I'm not sure about Welsh language blogs remaining Welsh-only language blogs. That'll lead to the problem that's caused the French to complain about Google and to propose their own alternative (quelle idée idiotique, Mr. Chirac...).
David, I have removed the reference to Francesca's blog because she has effectively discontinued it and I like to keep my links up to date. If she resumes it then I will out the link back. As for the comments you refer to these are no longer on her blog.
I did't say anything about Francesca's blog, Peter. Someone else.
Different David. Grangetown Labour is David Collins!
I can see they are no longer on Francesca's blog, but they were there before the South Wales Echo brought them to light. Fortuntely they have been saved & reproduced here ...
Dave Collins
(for once we appear to have a Welsh christian names crisis to approach the surnames one!)
I'm not sure about Welsh language blogs remaining Welsh-only language blogs. That'll lead to the problem that's caused the French to complain about Google and to propose their own alternative (quelle idée idiotique, Mr. Chirac...).

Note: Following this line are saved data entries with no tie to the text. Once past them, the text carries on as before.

(* ===== verification/Hosts.v ===== *)
(** * The hosts server

    [dns/transport/hosts]: hosts files read line by line through a buffer, kept for
    five seconds and read again when their time or size has changed, and the DNS
    transport that answers from predefined addresses and from such files.

    Bytes of a file are characters.  A time is a number of nanoseconds since the zero
    time of Go. *)

From stdpp Require Import base numbers list strings gmap option.
From Stdlib Require Import ZArith Lia Ascii.
From S2P Require Import Prelude Lines NetAddr RuleAction DnsMessage FakeIP.

Local Open Scope Z_scope.

(** ** Fields of a line, [strings.Fields] *)

(** The number of bytes of the white space at the head: one in ASCII, or an encoded
    U+0085, U+00A0, U+1680, U+2000 to U+200A, U+2028, U+2029, U+202F, U+205F, U+3000 *)
Definition ascii_space (c : Z) : bool := (9 <=? c) && (c <=? 13) || (c =? 32).
Definition space_len (s : list ascii) : nat :=
  match map (fun c => Z.of_nat (nat_of_ascii c)) s with
  | c :: s =>
      if ascii_space c then 1%nat
      else match s with
           | d :: s =>
               if (c =? 0xC2) && ((d =? 0x85) || (d =? 0xA0)) then 2%nat
               else match s with
                    | e :: _ =>
                        if (c =? 0xE1) && (d =? 0x9A) && (e =? 0x80)
                           || (c =? 0xE2) && (d =? 0x80) && ((0x80 <=? e) && (e <=? 0x8A) || (e =? 0xA8) || (e =? 0xA9) || (e =? 0xAF))
                           || (c =? 0xE2) && (d =? 0x81) && (e =? 0x9F)
                           || (c =? 0xE3) && (d =? 0x80) && (e =? 0x80)
                        then 3%nat else 0%nat
                    | [] => 0%nat
                    end
           | [] => 0%nat
           end
  | [] => 0%nat
  end.
(** [skip] bytes of white space are left; [field] is the field so far. *)
Definition end_field (field : list ascii) : list string :=
  match field with [] => [] | _ => [String.string_of_list_ascii field] end.
Fixpoint fields_from (skip : nat) (field : list ascii) (s : list ascii) : list string :=
  match s with
  | [] => end_field field
  | c :: s' =>
      match skip with
      | S skip => fields_from skip field s'
      | O =>
          match space_len s with
          | S skip => end_field field ++ fields_from skip [] s'
          | O => fields_from O (field ++ [c]) s'
          end
      end
  end.
Definition Fields (s : list ascii) : list string := fields_from 0 [] s.
(** The line up to a comment *)
Fixpoint before_comment (line : list ascii) : list ascii :=
  match line with [] => [] | c :: line => if decide (c = "#"%char) then [] else c :: before_comment line end.

(** ** The file *)

Section Hosts.
Context `{GoStd} `{ThirdParty}.
Abbreviation Names := (gmap string (list Addr)).

Definition cacheMaxAge : Z := 5000000000.
Record File := mkFile {
  hf_path : string;
  byName : Names;
  expire : Z;
  modTime : Z;
  hf_size : Z
}.
Definition NewFile (path : string) : File := mkFile path ∅ 0 0 0.

(** What a line adds *)
Definition add_name (addr : Addr) (byName : Names) (field : string) : Names :=
  let canonicalName := dns_CanonicalName field in
  <[canonicalName := default [] (byName !! canonicalName) ++ [addr]]> byName.
Definition add_line (byName : Names) (line : list ascii) : Names :=
  match Fields (before_comment line) with
  | address :: ((_ :: _) as names) =>
      match ParseAddr address with
      | Ok addr => fold_left (add_name addr) names byName
      | _ => byName
      end
  | _ => byName
  end.
(** The loop over the lines; [failed]: reading fails after the bytes.  The result is
    [None] when reading failed.  Fuel: one round per byte, and one. *)
Fixpoint read_names (size fuel : nat) (failed : bool) (b prefix : list ascii) (byName : Names) : option Names :=
  match fuel with
  | O => None
  | S fuel =>
      match ReadLine size b with
      | None => if failed then None else Some byName
      | Some (line, true, rest) => read_names size fuel failed rest (prefix ++ line) byName
      | Some (line, false, rest) => read_names size fuel failed rest [] (add_line byName (prefix ++ line))
      end
  end.
(** [File.update]; [stat] and [opened] are the results of [Stat] and of reading: time
    and size, bytes and whether reading fails after them *)
Definition update (now : Z) (stat : option (Z * Z)) (opened : option (list ascii * bool)) (f : File) : File :=
  if (now <? expire f) && negb (bool_decide (byName f = ∅)) then f
  else match stat with
       | None => f
       | Some (time, size) =>
           if (modTime f =? time) && (hf_size f =? size) then mkFile (hf_path f) (byName f) (now + cacheMaxAge) (modTime f) (hf_size f)
           else match opened with
                | None => f
                | Some (b, failed) =>
                    match read_names defaultBufSize (S (length b)) failed b [] ∅ with
                    | None => f
                    | Some names => mkFile (hf_path f) names (now + cacheMaxAge) time size
                    end
                end
       end.

(** A disk: the results of [Stat] and of reading, per path *)
Record Disk := mkDisk { dk_stat : string -> option (Z * Z); dk_open : string -> option (list ascii * bool) }.
(** [File.Lookup] *)
Definition File_Lookup (disk : Disk) (now : Z) (f : File) (name : string) : list Addr * File :=
  let f := update now (dk_stat disk (hf_path f)) (dk_open disk (hf_path f)) f in
  (default [] (byName f !! dns_CanonicalName name), f).

(** ** The transport *)

Record HostsTransport := mkHosts { ht_files : list File; predefined : Names }.
(** [NewTransport]: the paths, or the default path when there are none, and the
    predefined entries; later entries replace earlier ones *)
Definition hosts_NewTransport (defaultPath : Res string) (paths : list string) (entries : list (string * list Addr)) : Res HostsTransport :=
  let predefined := fold_left (fun m e => <[dns_CanonicalName e.1 := e.2]> m) entries ∅ in
  match paths with
  | [] =>
      match defaultPath with
      | Ok path => Ok (mkHosts [NewFile path] predefined)
      | Err e => Err (E_Cause e [AStr "resolve default hosts path"])
      | Panic p => Panic p
      end
  | _ => Ok (mkHosts (map NewFile paths) predefined)
  end.
(** The loops over the files: the addresses of the first file that has some *)
Fixpoint lookup_files (disk : Disk) (now : Z) (files : list File) (domain : string) : list Addr * list File :=
  match files with
  | [] => ([], [])
  | f :: files =>
      let '(addresses, f) := File_Lookup disk now f domain in
      match addresses with
      | [] => let '(addresses, files) := lookup_files disk now files domain in (addresses, f :: files)
      | _ => (addresses, f :: files)
      end
  end.
(** [Transport.PreferredDomain] *)
Definition PreferredDomain (disk : Disk) (now : Z) (t : HostsTransport) (domain : string) : bool * HostsTransport :=
  match predefined t !! domain with
  | Some _ => (true, t)
  | None =>
      let '(addresses, files) := lookup_files disk now (ht_files t) domain in
      (negb (bool_decide (addresses = [])), mkHosts files (predefined t))
  end.
Definition RcodeNameError : Z := 3.
Definition name_error (message : CMsg) (question : Question) : CMsg :=
  mkCMsg (mkMsgHdr (hdr_Id (c_hdr message)) true false false false RcodeNameError) [question] [] [] [].
(** [Transport.Exchange] *)
Definition hosts_Exchange (disk : Disk) (now : Z) (t : HostsTransport) (message : CMsg) : Res CMsg * HostsTransport :=
  match c_Question message with
  | [] => (Panic "index out of range", t)
  | question :: _ =>
      let domain := dns_CanonicalName (q_Name question) in
      if (q_Qtype question =? T_A) || (q_Qtype question =? T_AAAA) then
        match predefined t !! domain with
        | Some addresses => (Ok (FixedResponse (hdr_Id (c_hdr message)) question addresses DefaultDNSTTL), t)
        | None =>
            let '(addresses, files) := lookup_files disk now (ht_files t) domain in
            let t := mkHosts files (predefined t) in
            match addresses with
            | [] => (Ok (name_error message question), t)
            | _ => (Ok (FixedResponse (hdr_Id (c_hdr message)) question addresses DefaultDNSTTL), t)
            end
        end
      else (Ok (name_error message question), t)
  end.
End Hosts.
(** A file holds the names its bytes had at a time. *)
Definition file_ok (last : Z) (f : File) : Prop :=
  byName f = ∅ /\ modTime f = 0 /\ hf_size f = 0 \/
  exists t, t <= last /\ holds (byName f) (entries (content (hf_path f) t)) /\ modTime f = stamp (hf_path f) t /\ hf_size f = Z.of_nat (length (content (hf_path f) t)) /\ expire f <= t + cacheMaxAge.
Lemma file_ok_later last now f : last <= now -> file_ok last f -> file_ok now f.
Proof. intros Hl [Hf|(t & Ht & Hf)]; [by left|right]. exists t. split; [lia|done]. Qed.
Lemma read_names_failed size fuel : forall b prefix names, read_names size fuel true b prefix names = None.
Proof.
  induction fuel as [|fuel IH]; intros b prefix names; [done|]. cbn [read_names].
  destruct (ReadLine size b) as [[[line []] rest]|]; [apply IH..|done].
Qed.
(** What a file that is left alone holds *)
Lemma file_old last now f : file_ok last f -> last <= now -> access (hf_path f) now <> Works ->
  exists b, recent now (hf_path f) b /\ holds (byName f) (entries b).
Proof.
  intros Hf Hl Ha. destruct Hf as [(Hn & _)|(t & Ht & Hh & _)].
  - exists []. split; [right; by split; [|left]|]. rewrite Hn. intros name. by rewrite lookup_empty.
  - exists (content (hf_path f) t). split; [|done]. right. split; [done|]. right. exists t. by split; [lia|].
Qed.
Lemma update_recent last now f : file_ok last f -> last <= now ->
  let f' := update now (dk_stat (disk_at now) (hf_path f)) (dk_open (disk_at now) (hf_path f)) f in
  hf_path f' = hf_path f /\ file_ok now f' /\ exists b, recent now (hf_path f) b /\ holds (byName f') (entries b).
Proof.
  intros Hf Hl. cbn [disk_at dk_stat dk_open]. unfold update. set (path := hf_path f). set (b := content path now). assert (Hb : recent now path b) by (left; exists now; unfold cacheMaxAge; split; [lia|done]).
  assert (Hold : access path now <> Works -> hf_path f = path /\ file_ok now f /\ exists b, recent now path b /\ holds (byName f) (entries b)).
  { intros Ha. split; [done|]. split; [by apply (file_ok_later last)|]. by apply (file_old last). }
  destruct ((now <? expire f) && negb (bool_decide (byName f = ∅))) eqn:Ec.
  - apply andb_true_iff in Ec as [Ec1%Z.ltb_lt Ec2%negb_true_iff]. apply bool_decide_eq_false in Ec2. cbn. split; [done|]. split; [by apply (file_ok_later last)|].
    destruct Hf as [[? _]|(t & Ht & Hh & _ & _ & Hx)]; [done|]. exists (content path t). split; [|done]. left. exists t. split; [unfold cacheMaxAge in *; lia|done].
  - destruct (decide (access path now = StatFails)) as [Ha|Ha]; [rewrite Ha; apply Hold; by rewrite Ha|].
    assert (Hstat : match access path now with StatFails => None | _ => Some (stamp path now, Z.of_nat (length b)) end = Some (stamp path now, Z.of_nat (length b))) by (by destruct (access path now)).
    rewrite Hstat. clear Hstat. destruct ((modTime f =? stamp path now) && (hf_size f =? Z.of_nat (length b))) eqn:Es.
    + apply andb_true_iff in Es as [Es1%Z.eqb_eq Es2%Z.eqb_eq]. cbn. split; [done|].
      assert (Hh : holds (byName f) (entries b)).
      { destruct Hf as [(Hn & _ & Hz)|(t & _ & Hh & Ht1 & Ht2 & _)].
        - assert (b = []) as Hz' by (destruct b; [done|cbn in Es2; lia]). rewrite Hn. unfold b in *. rewrite Hz'. intros name. by rewrite lookup_empty.
        - fold path in Hh, Ht1, Ht2. unfold b. rewrite (changes_show path now t); [done|congruence|]. unfold b in Es2. lia. }
      split; [|by exists b]. right. exists now. cbn. fold path. fold b. split; [lia|]. split; [done|]. split; [done|]. split; [done|unfold cacheMaxAge; lia].
    + destruct (access path now) as [| | |n] eqn:Ea; [|done|by apply Hold|rewrite read_names_failed; by apply Hold].
      destruct (read_names_holds defaultBufSize (S (length b)) ltac:(unfold defaultBufSize; lia) b [] ∅ []) as (names & -> & Hh); [lia|by intros ?|done|apply lines_end|done|].
      cbn. split; [done|]. split; [|by exists b]. right. exists now. cbn. fold path. fold b. split; [lia|]. split; [done|]. split; [done|]. split; [done|unfold cacheMaxAge; lia].
Qed.
Lemma lookup_files_recent last now domain files : Forall (file_ok last) files -> last <= now ->
  exists bs, Forall2 (recent now) (map hf_path files) bs /\ (lookup_files (disk_at now) now files domain).1 = first_known bs (dns_CanonicalName domain) /\
    Forall (file_ok now) (lookup_files (disk_at now) now files domain).2 /\ map hf_path (lookup_files (disk_at now) now files domain).2 = map hf_path files.
Proof.
  intros Hf Hl. induction Hf as [|f files Hf Hfs (bs & H1 & H2 & H3 & H4)]; cbn [lookup_files map]; [by exists []|].
  destruct (update_recent last now f Hf Hl) as (U1 & U2 & b & U3 & U4). unfold File_Lookup. set (f' := update _ _ _ f) in *. exists (b :: bs). split; [by constructor|]. cbn [first_known]. rewrite <-U4.
  destruct (default [] _) as [|a addresses].
  - destruct (lookup_files (disk_at now) now files domain) as [addresses files']. cbn in *. split; [done|]. split; [by constructor|]. by rewrite U1, H4.
  - cbn. split; [done|]. split; [|by rewrite U1]. constructor; [done|]. eapply Forall_impl; [|exact Hfs]. intros f0. by apply file_ok_later.
Qed.
Lemma used_ok t last : used t last -> Forall (file_ok last) (ht_files t).
Proof.
  induction 1 as [defaultPath paths predefined t now Hn|t last now message Hu IH Hl|t last now domain Hu IH Hl].
  - assert (Hfs : exists ps, ht_files t = map NewFile ps). { unfold hosts_NewTransport in Hn. repeat case_match; simplify_eq; [by exists [a]|by eexists (_ :: _)]. }
    destruct Hfs as [ps ->]. apply Forall_fmap, list.Forall_forall. intros p _. by left.
  - pose proof (fun domain => lookup_files_recent last now domain _ IH Hl) as Hr. assert (Hlater : Forall (file_ok now) (ht_files t)) by (eapply Forall_impl; [|exact IH]; intros f; by apply file_ok_later).
    unfold hosts_Exchange. destruct (c_Question message) as [|q qs]; [done|]. destruct (_ || _); [|done]. destruct (predefined t !! _); [done|]. destruct (Hr (dns_CanonicalName (q_Name q))) as (bs & _ & _ & H3 & _).
    destruct (lookup_files _ _ _ _) as [[|a l] files]; done.
  - pose proof (fun domain => lookup_files_recent last now domain _ IH Hl) as Hr. assert (Hlater : Forall (file_ok now) (ht_files t)) by (eapply Forall_impl; [|exact IH]; intros f; by apply file_ok_later).
    unfold PreferredDomain. destruct (predefined t !! _); [done|]. destruct (Hr domain) as (bs & _ & _ & H3 & _). by destruct (lookup_files _ _ _ _) as [l files].
Qed.
Lemma next_due_le {C} (now0 : Z) (table : list (Timer C)) t :
  next_due now0 table = Some t -> timer_due t <= now0.
Proof.
  unfold next_due. intros H. apply earliest_in in H as [H | H]; [discriminate |].
  apply filter_In in H as [_ H]. now apply Z.leb_le.
Qed.

Lemma sooner_cases x y : sooner x y = x \/ sooner x y = y.
Proof. unfold sooner. destruct (_ || _); auto. Qed.

Lemma sooner_of_some x y z :
  sooner_of x y = Some z -> x = Some z \/ y = Some z.
Proof.
  destruct x as [a|], y as [c|]; cbn; intros H; auto.
  injection H as <-. destruct (sooner_cases a c) as [-> | ->]; auto.
Qed.

(** The timer the loop picks is pending in its table and due. *)
Lemma next_timer_some (b : Browser) (x : DueTimer) :
  next_timer b = Some x ->
  match x with
  | DueScroll t =>
      In t (closure_timers (scroll_closure b)) /\ timer_due t <= clock (stage_of b)
  | DueResize t =>
      In t (closure_timers (resize_closure b)) /\ timer_due t <= clock (stage_of b)
  | DueReveal t =>
      In t (pending (stage_of b)) /\ timer_due t <= clock (stage_of b)
  end.
Proof.
  unfold next_timer. cbv zeta. intros H.
  apply sooner_of_some in H as [H | H]; [| apply sooner_of_some in H as [H | H]].
  - destruct (next_due _ (closure_timers (scroll_closure b))) as [t|] eqn:E;
      [| discriminate].
    injection H as <-. eauto using next_due_in, next_due_le.
  - destruct (next_due _ (closure_timers (resize_closure b))) as [t|] eqn:E;
      [| discriminate].
    injection H as <-. eauto using next_due_in, next_due_le.
  - destruct (next_due _ (pending (stage_of b))) as [t|] eqn:E;
      [| discriminate].
    injection H as <-. eauto using next_due_in, next_due_le.
Qed.

Lemma next_timer_none (b : Browser) :
  next_timer b = None <->
  next_due (clock (stage_of b)) (closure_timers (scroll_closure b)) = None /\
  next_due (clock (stage_of b)) (closure_timers (resize_closure b)) = None /\
  next_due (clock (stage_of b)) (pending (stage_of b)) = None.
Proof.
  unfold next_timer. cbv zeta.
  destruct (next_due (clock (stage_of b)) (closure_timers (scroll_closure b)));
  destruct (next_due (clock (stage_of b)) (closure_timers (resize_closure b)));
  destruct (next_due (clock (stage_of b)) (pending (stage_of b))); cbn;
  split; try discriminate; try tauto; intros (H1 & H2 & H3); discriminate.
Qed.

Lemma page_updateActiveNavLink_ok links els (b : Browser) :
  page_ok links els b -> page_ok links els (page_updateActiveNavLink b).
Proof.
  intros (Hs & Hc1 & Hc2 & Hn).
  split; [exact Hs |]. split; [exact Hc1 |]. split; [exact Hc2 |].
  right. exists (window_scrollY b), (section_list b).
  unfold page_updateActiveNavLink. cbn [with_nav_links nav_link_list].
  now apply nav_marked_from_update.
Qed.

Lemma page_animateOnScroll_ok links els (b : Browser) :
  page_ok links els b -> page_ok links els (page_animateOnScroll b).
Proof.
  intros (Hs & Hc1 & Hc2 & Hn).
  split; [| split; [exact Hc1 | split; [exact Hc2 | exact Hn]]].
  now apply animateOnScroll_ok.
Qed.

Lemma scroll_func_ok links els (b : Browser) :
  page_ok links els b -> page_ok links els (scroll_func b).
Proof.
  intros H. now apply page_animateOnScroll_ok, page_updateActiveNavLink_ok.
Qed.

Lemma fire_timer_ok links els (x : DueTimer) (b : Browser) :
  next_timer b = Some x ->
  page_ok links els b -> page_ok links els (fire_timer x b).
Proof.
  intros Hx (Hs & Hc1 & Hc2 & Hn). apply next_timer_some in Hx.
  destruct x as [t | t | t]; cbn [fire_timer].
  - apply scroll_func_ok.
    split; [exact Hs |]. split; [| split; [exact Hc2 | exact Hn]].
    cbn. now apply closure_later_single, closure_take_single.
  - unfold resize_later. cbv zeta.
    split; [exact Hs |]. split; [exact Hc1 |]. split; [| exact Hn].
    cbn. now apply closure_later_single, closure_take_single.
  - destruct Hx as [Hin _].
    split; [| split; [exact Hc1 | split; [exact Hc2 | exact Hn]]].
    now apply fire_animation_ok.
Qed.

Lemma run_timers_ok links els (fuel : nat) (b : Browser) :
  page_ok links els b -> page_ok links els (run_timers fuel b).
Proof.
  revert b. induction fuel as [|fuel IH]; intros b H; cbn [run_timers]; auto.
  destruct (next_timer b) as [x|] eqn:E; auto.
  apply IH. now apply (fire_timer_ok links els x b).
Qed.

Lemma pass_ok links els (d : Z) (b : Browser) :
  page_ok links els b -> page_ok links els (pass d b).
Proof.
  intros (Hs & Hc1 & Hc2 & Hn). unfold pass. apply run_timers_ok.
  split; [| split; [exact Hc1 | split; [exact Hc2 | exact Hn]]].
  now apply advance_clock_ok.
Qed.

Lemma page_step_ok links els doc (b : Browser) (e : PageEvent) :
  page_ok links els b -> page_ok links els (page_step doc b e).
Proof.
  intros H. destruct e; cbn [page_step].
  - destruct H as (Hs & Hc1 & Hc2 & Hn). split; [| split; [| split]]; auto.
    + cbn. now apply take_handle_ok, relayout_ok.
    + cbn. now apply closure_call_single.
  - destruct H as (Hs & Hc1 & Hc2 & Hn). split; [| split; [| split]]; auto.
    + cbn. now apply take_handle_ok, relayout_ok.
    + cbn. now apply closure_call_single.
  - exact H.
  - now apply page_updateActiveNavLink_ok.
  - now apply page_animateOnScroll_ok.
  - now apply pass_ok.
Qed.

Sorry to be idiotique, but how so? I've been blogging in Welsh for 4 years, and it hasn't stopped me from using Google (yn y Gymraeg, wrth gwrs).
Without meaning to cause a furore, it could be pointed out that the English-language blogs in Wales don't talk much about Wales because most of the authors are more concerned about their immediate world than the "weighty" issues surrounding Wales. Which by and large they're not remotely concerned with.

A smaller symptom of a bigger problem. IF you ask me.

btw, last time I checked, I wasn't Asian ;-)
btw, last time I checked, I wasn't Asian ;-)

Couldn't disagree with this. I just quoted the article which I assumed knew what it was talking about. Clearly they didn't!!